* _Your objective_
Copy exactly the line containing "Lemma settles_run_quit args" and each line after it to the end of the listing, and output nothing else.

↓↓↓

(** The column loop returns; when it returns true the header is the one it
    started with, and in any case only the target's array changed. *)
Lemma columns_returns (upper : bool) (t : TriDense) (a : SymDense)
    (cnt : nat) (j : Z) (h : heap) :
  loop_inv a t h -> 0 <= j -> j + Z.of_nat cnt <= sN a ->
  exists ok t' h',
    columns upper (tData t) (tStride t) a cnt j (t, h) = Return ok (t', h') /\
    modifies_only (base (tData t)) h h' /\
    t' = (if ok then t else Reset t).
Proof.
  revert j h. induction cnt as [|cnt IH]; intros j h Hinv Hj Hcnt.
  - exists true, t, h. split; [done|]. split; [apply modifies_only_refl | done].
  - rewrite columns_S.
    destruct (pivot_returns upper t a j h Hinv) as (d & h1 & -> & Hmod1); [lia|].
    assert (Hinv1 : loop_inv a t h1) by (eapply loop_inv_modifies; eauto).
    destruct (d <=? 0)%float.
    + exists false, (Reset t), h1. done.
    + pose proof Hinv1 as (Ha & Ht & Hn).
      destruct (tri_set_returns h1 t j j (PrimFloat.sqrt (Max d 0)) Ht) as (h2 & -> & Hmod2);
        [lia..|].
      destruct (IH (j + 1) h2) as (ok & t' & h' & Hrun & Hmod3 & Ht'); [|lia..|].
      { eapply loop_inv_modifies; eauto. }
      exists ok, t', h'. split; [done|]. split; [|done].
      eapply modifies_only_trans; [exact Hmod1|].
      eapply modifies_only_trans; [exact Hmod2 | exact Hmod3].
Qed.

(** The preparation of a ready target on a well-formed input of positive
    dimension returns, and establishes the invariant of the loops. *)
Lemma prepare_returns (a : SymDense) (t : TriDense) (h : heap) :
  wf_sym h a -> target_ready h t a -> 0 < sN a ->
  exists t1 h1,
    prepare a (t, h) = Return tt (t1, h1) /\ loop_inv a t1 h1 /\
    (if isZero t
     then tStride t1 = sN a /\ len (tData t1) = sN a * sN a /\
          tUplo t1 = 0 /\ tDiag t1 = blas.NonUnit
     else t1 = t /\ h1 = h).
Proof.
  intros Ha Hready Hpos. unfold target_ready in Hready.
  destruct (wf_square_bounds _ _ _ _ Ha) as (Hnn & _ & _).
  assert (Enn : imul (sN a) (sN a) = sN a * sN a)
    by (apply int_wrap_small; unfold max_int in *; lia).
  unfold prepare, Symmetric, use. destruct (isZero t); rewrite ?Enn.
  - destruct (Z.leb_spec (sN a * sN a) (cap (tData t))) as [Hcap|Hcap].
    + destruct Hready as [Hnil | (Hoff & Hlen & Harr)]; [nia|].
      unfold reslice.
      replace ((0 <=? 0) && (0 <=? sN a * sN a) && (sN a * sN a <=? cap (tData t)))
        with true by (symmetry; rewrite !andb_true_iff, !Z.leb_le; lia).
      eexists _, h. split; [done|]. split; [|simpl; repeat split; lia].
      split; [done|]. split; [|done].
      unfold wf_tri, wf_square, wf_slice; simpl.
      split; [lia|]. split; [|right; nia].
      repeat split; try lia.
      destruct (h !! base (tData t)); [lia | done].
    + eexists _, _. split; [done|]. split; [|simpl; repeat split; lia].
      destruct Ha as (Hn & (Hoff & Hlen & Harr) & Hlast).
      assert (Hne : base (sData a) <> fresh (dom h)).
      { intros Heq. apply (is_fresh (dom h)). rewrite <- Heq.
        apply elem_of_dom. destruct (h !! base (sData a)); [eauto | done]. }
      split; [|split; [|done]].
      * unfold wf_sym, wf_square, wf_slice.
        rewrite lookup_insert_ne by done. done.
      * unfold wf_tri, wf_square, wf_slice; simpl.
        split; [lia|]. split; [|right; nia].
        repeat split; try lia.
        rewrite lookup_insert_eq, length_replicate. lia.
  - destruct Hready as [Hn Ht]. unfold Symmetric in Hn.
    replace (sN a =? tN t) with true by (symmetry; apply Z.eqb_eq; lia).
    exists t, h. split; [done|]. split; [|done].
    split; [done|]. split; [done | lia].
Qed.

Lemma loop_inv_set_Uplo (a : SymDense) (t : TriDense) (u : Z) (h : heap) :
  loop_inv a t h -> loop_inv a (set_Uplo u t) h.
Proof. by intros (Ha & Ht & Hn). Qed.

(** On a well-formed input and a ready target the call returns.  A target
    that was not empty keeps its array, of which only the elements change.
    On failure the target is reset; on success it is the prepared header
    with the orientation tag of the call. *)
Lemma Cholesky_returns (a : SymDense) (upper : bool) (t : TriDense) (h : heap) :
  wf_sym h a -> target_ready h t a ->
  exists ok t' h',
    Cholesky a upper (t, h) = Return ok (t', h') /\
    (isZero t = false -> modifies_only (base (tData t)) h h') /\
    (ok = false -> isZero t' = true) /\
    (ok = true ->
     tN t' = sN a /\ tUplo t' = orientation upper /\
     (0 < sN a -> wf_tri h' t') /\
     (isZero t = false -> t' = set_Uplo (orientation upper) t)).
Proof.
  intros Ha Hready. rewrite Cholesky_steps.
  destruct (Z.eq_dec (sN a) 0) as [Hz|Hnz].
  - assert (Hcnt : Z.to_nat (Symmetric a) = 0%nat) by (unfold Symmetric; lia).
    destruct (prepare_cases a t h)
      as [(Ht & data & h1 & Hu & ->) | [(Ht & p & Hp) | [(Ht & Hn & Hp) | (Ht & Hn & ->)]]].
    + rewrite Hcnt. eexists true, _, _. split; [done|].
      split; [by rewrite Ht|]. split; [done|]. intros _.
      simpl. rewrite Ht. repeat split; try done; lia.
    + exfalso. unfold prepare, Symmetric, use in Hp. rewrite Ht, Hz in Hp.
      unfold target_ready in Hready. rewrite Ht in Hready.
      change (imul 0 0) with 0 in Hp. unfold reslice in Hp. simpl in Hp.
      destruct Hready as [Hnil | (Hoff & Hlen & Harr)].
      * rewrite Hnil in Hp. simpl in Hp. done.
      * replace (0 <=? cap (tData t)) with true in Hp
          by (symmetry; apply Z.leb_le; lia). done.
    + exfalso. unfold target_ready in Hready. rewrite Ht in Hready.
      unfold Symmetric in Hready. lia.
    + rewrite Hcnt. eexists true, _, _. split; [done|].
      split; [intros _; apply modifies_only_refl|]. split; [done|]. intros _.
      simpl. repeat split; try done; try lia.
  - assert (Hpos : 0 < sN a) by (destruct Ha as (? & _); lia).
    destruct (prepare_returns a t h Ha Hready Hpos) as (t1 & h1 & -> & Hinv & Hshape).
    apply (loop_inv_set_Uplo _ _ (orientation upper)) in Hinv.
    destruct (columns_returns upper _ a (Z.to_nat (Symmetric a)) 0 h1 Hinv)
      as (ok & t' & h' & Hrun & Hmod & Ht'); [lia | unfold Symmetric; lia |].
    simpl in Hrun, Hmod. exists ok, t', h'. split; [exact Hrun|].
    split.
    { intros Ht. rewrite Ht in Hshape. by destruct Hshape as [-> ->]. }
    destruct ok; subst t'.
    + split; [done|]. intros _.
      destruct Hinv as (_ & Ht1 & Hn1). simpl in Hn1.
      split; [done|]. split; [done|].
      split; [intros _; eapply wf_square_modifies; eauto|].
      intros Ht. rewrite Ht in Hshape. by destruct Hshape as [-> ->].
    + split; [done|]. done.
Qed.
End Returns.
(** Goes through a handler, statement by statement. *)
Ltac settle :=
  repeat first
    [ progress auto with settles
    | apply settles_bind; [|intros ?]
    | apply settles_for_fold; intros ? ?
    | apply settles_for_try; intros ?
    | match goal with
      | |- settles (if ?b then _ else _) => destruct b
      | |- settles (match ?e with _ => _ end) => destruct e
      end ].

Section SettlingHandlers.
Context {B : Board}.

Lemma settles_run_set_addr args : settles (run_set_addr args).
Proof. unfold run_set_addr. cbv zeta. settle. Qed.

Lemma settles_run_set_brightness args : settles (run_set_brightness args).
Proof.
  unfold run_set_brightness, check_channel_index, check_short. cbv zeta. settle.
Qed.

Lemma settles_run_set_color args : settles (run_set_color args).
Proof. unfold run_set_color, check_led_index. cbv zeta. settle. Qed.

Lemma settles_run_calibrate_led args : settles (run_calibrate_led args).
Proof. unfold run_calibrate_led, check_led_index. cbv zeta. settle. Qed.

Lemma settles_run_echo args : settles (run_echo args).
Proof. unfold run_echo. settle. Qed.

Lemma settles_run_set_heat_limit args : settles (run_set_heat_limit args).
Proof. unfold run_set_heat_limit, check_short. cbv zeta. settle. Qed.

Lemma settles_run_reload_config args : settles (run_reload_config args).
Proof. unfold run_reload_config. settle. Qed.

Lemma settles_run_set_correction args : settles (run_set_correction args).
Proof. unfold run_set_correction, check_led_index. cbv zeta. settle. Qed.

Lemma settles_run_set_pwm_channels args : settles (run_set_pwm_channels args).
Proof.
  unfold run_set_pwm_channels, check_led_index, check_channel_index.
  cbv zeta. settle.
Qed.

Lemma settles_run_quit args : settles (run_quit args).
Proof. unfold run_quit. settle. Qed.

Lemma settles_run_reset args : settles (run_reset args).
Proof. unfold run_reset. settle. Qed.

Lemma settles_run_save_config args : settles (run_save_config args).
Proof. unfold run_save_config. settle. Qed.

Lemma settles_run_set_max_Y args : settles (run_set_max_Y args).
Proof. unfold run_set_max_Y, check_led_index. cbv zeta. settle. Qed.

Lemma settles_run_help args : settles (run_help args).
Proof. unfold run_help, run_help_of. settle. Qed.

End SettlingHandlers.

Section SettlingDispatcher.
Context {B : Board}.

↑↑↑

* _Reply_
Lemma settles_run_quit args : settles (run_quit args).
Proof. unfold run_quit. settle. Qed.

Lemma settles_run_reset args : settles (run_reset args).
Proof. unfold run_reset. settle. Qed.

Lemma settles_run_save_config args : settles (run_save_config args).
Proof. unfold run_save_config. settle. Qed.

Lemma settles_run_set_max_Y args : settles (run_set_max_Y args).
Proof. unfold run_set_max_Y, check_led_index. cbv zeta. settle. Qed.

Lemma settles_run_help args : settles (run_help args).
Proof. unfold run_help, run_help_of. settle. Qed.

End SettlingHandlers.

Section SettlingDispatcher.
Context {B : Board}.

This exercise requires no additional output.